Para medir respostas do cérebro usando o MEG, participantes da pesquisa devem inserir suas cabeças para um capacete habitação uma matriz fixa de sensores supercondutores. É fundamental que os participantes mantém suas cabeças ainda em toda a MEG de gravação, como mudanças na posição de cabeça em relação as sensores ambos degradam a distribuição do sinal de neuromagnetic e impedem a estimativa fonte exata. Estimativa fonte imprecisos, inevitavelmente, leva a inferências estatísticas imprecisas em poder da fonte, conectividade funcional e de análises de rede3.
Minimizar o movimento da cabeça pode ser particularmente desafiador durante avaliação pediátrica de MEG para um número de razões. Primeiro, avaliar as crianças em um sistema de MEG adulto é problemático, pois cabeças infantis são muito menores do que os dos adultos, e o espaço aumentado entre o capacete e o couro cabeludo da criança permite o movimento da cabeça irrestrito. Em segundo lugar, o ambiente de MEG a novela — uma máquina grande trancado dentro de uma sala sem janelas magneticamente blindada — pode ser intimidante para as crianças, e movimento da cabeça pode ser uma consequência da ansiedade. Em terceiro lugar, sem formação, crianças podem não totalmente compreender ou cumprir com a obrigação de manter-se ainda para a duração do experimento. Finalmente, as crianças que têm uma capacidade limitada de tolerar o tédio podem achar que alguns experimentos de MEG demorem muito ou são entediantes, resultando em artefatos de movimento de agitação e cabeça.

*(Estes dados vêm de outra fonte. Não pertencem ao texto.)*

(** The events after the last one of a first page are the rest of the sorted list. *)
Lemma sorted_rest (l1 l2 : list event_row) x :
  StronglySorted (key_le ev_id) ((l1 ++ [x]) ++ l2) -> NoDup (ev_id <$> ((l1 ++ [x]) ++ l2)) ->
  filter (fun ev => negb (ev_id ev <=? ev_id x)%Z) ((l1 ++ [x]) ++ l2) = l2.
Proof.
  intros Hs Hnd. apply strongly_sorted_app in Hs as (Hs1 & _ & H12).
  apply strongly_sorted_app in Hs1 as (_ & _ & H1x).
  apply filter_false_app.
  - apply Forall_app; split.
    + eapply Forall_impl; [exact H1x|]. intros y [Hy _]%Forall_cons. unfold key_le in Hy.
      by apply negb_false_iff, Z.leb_le.
    + constructor; [|done]. apply negb_false_iff, Z.leb_le. lia.
  - apply Forall_app in H12 as [_ [Hx _]%Forall_cons]. apply Forall_forall. intros y Hy.
    rewrite Forall_forall in Hx. specialize (Hx y Hy). unfold key_le in Hx.
    apply negb_true_iff, Z.leb_gt. assert (ev_id y <> ev_id x); [|lia].
    intros E. rewrite !fmap_app in Hnd. apply NoDup_app in Hnd as (_ & Hd & _).
    apply (Hd (ev_id x)); [set_solver|]. rewrite <- E. by apply list_elem_of_fmap_2.
Qed.

(** Paging through the log by cursor loses nothing and repeats nothing: with distinct event ids, a
    page of [n1] events followed by the page of [n2] events since the last id of the first is the page
    of [n1 + n2] events; and an empty page means nothing is left. *)
Theorem replay_pages types p s0 n1 n2 b :
  NoDup (ev_id <$> _events b) -> (0 < n1)%Z -> (0 <= n2)%Z ->
  match last (replay b types p s0 n1) with
  | Some ev => replay b types p s0 (n1 + n2)%Z =
               replay b types p s0 n1 ++ replay b types p (Some (ev_id ev)) n2
  | None => replay b types p s0 (n1 + n2)%Z = []
  end.
Proof.
  intros Hnd H1 H2. unfold replay at 1 2 3 5. set (L := sort_by ev_id (filter (replay_match types p s0) (_events b))).
  rewrite !py_take_nonneg by lia. rewrite Z2Nat.inj_add, <- take_take_drop by lia.
  destruct (last (take (Z.to_nat n1) L)) as [x|] eqn:Hl.
  2: { apply last_None in Hl. rewrite Hl. destruct L as [|y L']; [by rewrite drop_nil, take_nil|].
       destruct (Z.to_nat n1) eqn:E; [lia|discriminate Hl]. }
  f_equal. unfold replay. rewrite py_take_nonneg by lia. f_equal.
  apply last_Some in Hl as [l1 Hl].
  assert (HL : L = (l1 ++ [x]) ++ drop (Z.to_nat n1) L) by (rewrite <- Hl; symmetry; apply take_drop).
  assert (Hx : x ∈ L) by (rewrite HL; set_solver).
  assert (Hrest : drop (Z.to_nat n1) L = filter (fun ev => negb (ev_id ev <=? ev_id x)%Z) L).
  { rewrite HL at 2. symmetry. apply sorted_rest; rewrite <- HL; [apply sort_by_sorted|].
    unfold L. rewrite sort_by_perm. by apply fmap_filter_NoDup. }
  rewrite Hrest. unfold L. rewrite sort_by_filter, filter_filter_and.
  f_equal. apply list_filter_iff. intros ev. rewrite replay_match_since; [done|].
  intros s ->. apply elem_of_sort_by, list_elem_of_filter in Hx as [Hm _].
  unfold replay_match in Hm. simpl in Hm. destruct (Z.leb_spec (ev_id x) s); [|done].
  rewrite andb_false_r in Hm. done.
Qed.

Lemma replay_pages_witness :
  replay demo7 None None None 3 =
    replay demo7 None None None 1 ++ replay demo7 None None (Some 20%Z) 2.
Proof.
  apply (replay_pages None None None 1 2 demo7).
  - refine (bool_decide_eq_true_1 _ _). vm_compute. reflexivity.
  - lia.
  - lia.
Defined.

Lemma query_loop_take keep limit evs results :
  (Z.of_nat (length results) < Z.max 1 limit)%Z ->
  query_loop keep limit evs results =
    take (Z.to_nat (Z.max 1 limit)) (results ++ filter keep evs).
Proof.
  revert results. induction evs as [|ev evs IH]; intros results Hlen; simpl.
  - rewrite app_nil_r, take_ge by lia. done.
  - rewrite filter_cons. destruct (keep ev); simpl; [|by apply IH].
    rewrite length_app; simpl. case_decide as Hle.
    + replace (results ++ ev :: filter keep evs) with ((results ++ [ev]) ++ filter keep evs)
        by (by rewrite <- app_assoc).
      rewrite take_app_le by (rewrite length_app; simpl; lia).
      rewrite take_ge; [done|]. rewrite length_app; simpl. lia.
    + rewrite IH, <- app_assoc by (rewrite length_app; simpl; lia). done.
Qed.

(** [query_events] is the first [max 1 limit] matching events in the order they were written: it
    drops none before the limit, and a limit of zero or less still returns one event. *)
Theorem query_events_spec b run_id ty since limit :
  query_events b run_id ty since limit =
    take (Z.to_nat (Z.max 1 limit)) (filter (query_match run_id ty since) (_events b)).
Proof. unfold query_events. rewrite query_loop_take; [done|]. simpl. lia. Qed.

Para enfrentar o desafio de longa data de movimento da cabeça em investigação pediátrica de MEG, este artigo apresenta hardware recente e avanços metodológicos que são implementados no protocolo MEG crianças usado no cérebro KIT-Macquarie Research Laboratory ( Macquarie University, Sydney, Austrália). Conforme descrito em um artigo anterior deste laboratório4, os problemas inerentes à utilização de um capacete de tamanho adulto folgadas dewar foram abordadas através da instalação de um primeiro mundo, sistema de MEG pediátrico toda a cabeça com um capacete sob medido dewar para melhor ajuste as cabeças das crianças entre aproximadamente três a seis anos de idade. Esta adaptação de hardware melhora a relação sinal-ruído, como os sensores são fisicamente mais perto, em média, para couro cabeludo5,6 a criança. Mais recentemente, o laboratório de pesquisa do cérebro de KIT-Macquarie desenvolveu vários procedimentos novos e inovadores para superar os antecedentes acima do movimento da cabeça e, consequentemente, melhorar a qualidade dos dados.
Todos os procedimentos no presente protocolo são explicados através de uma narrativa em que o participante de criança se engaja ativamente em uma missão no espaço"astronauta". Esta narrativa garante que a experiência de investigação da criança MEG é não só menos intimidante, mas também excitante. Implementar estes procedimentos em um protocolo de MEG para crianças é importante para melhorar a qualidade dos dados, minimizando taxas de atrito participantes em estudos longitudinais e assegurar que as famílias tenham uma experiência positiva em sua participação de pesquisa.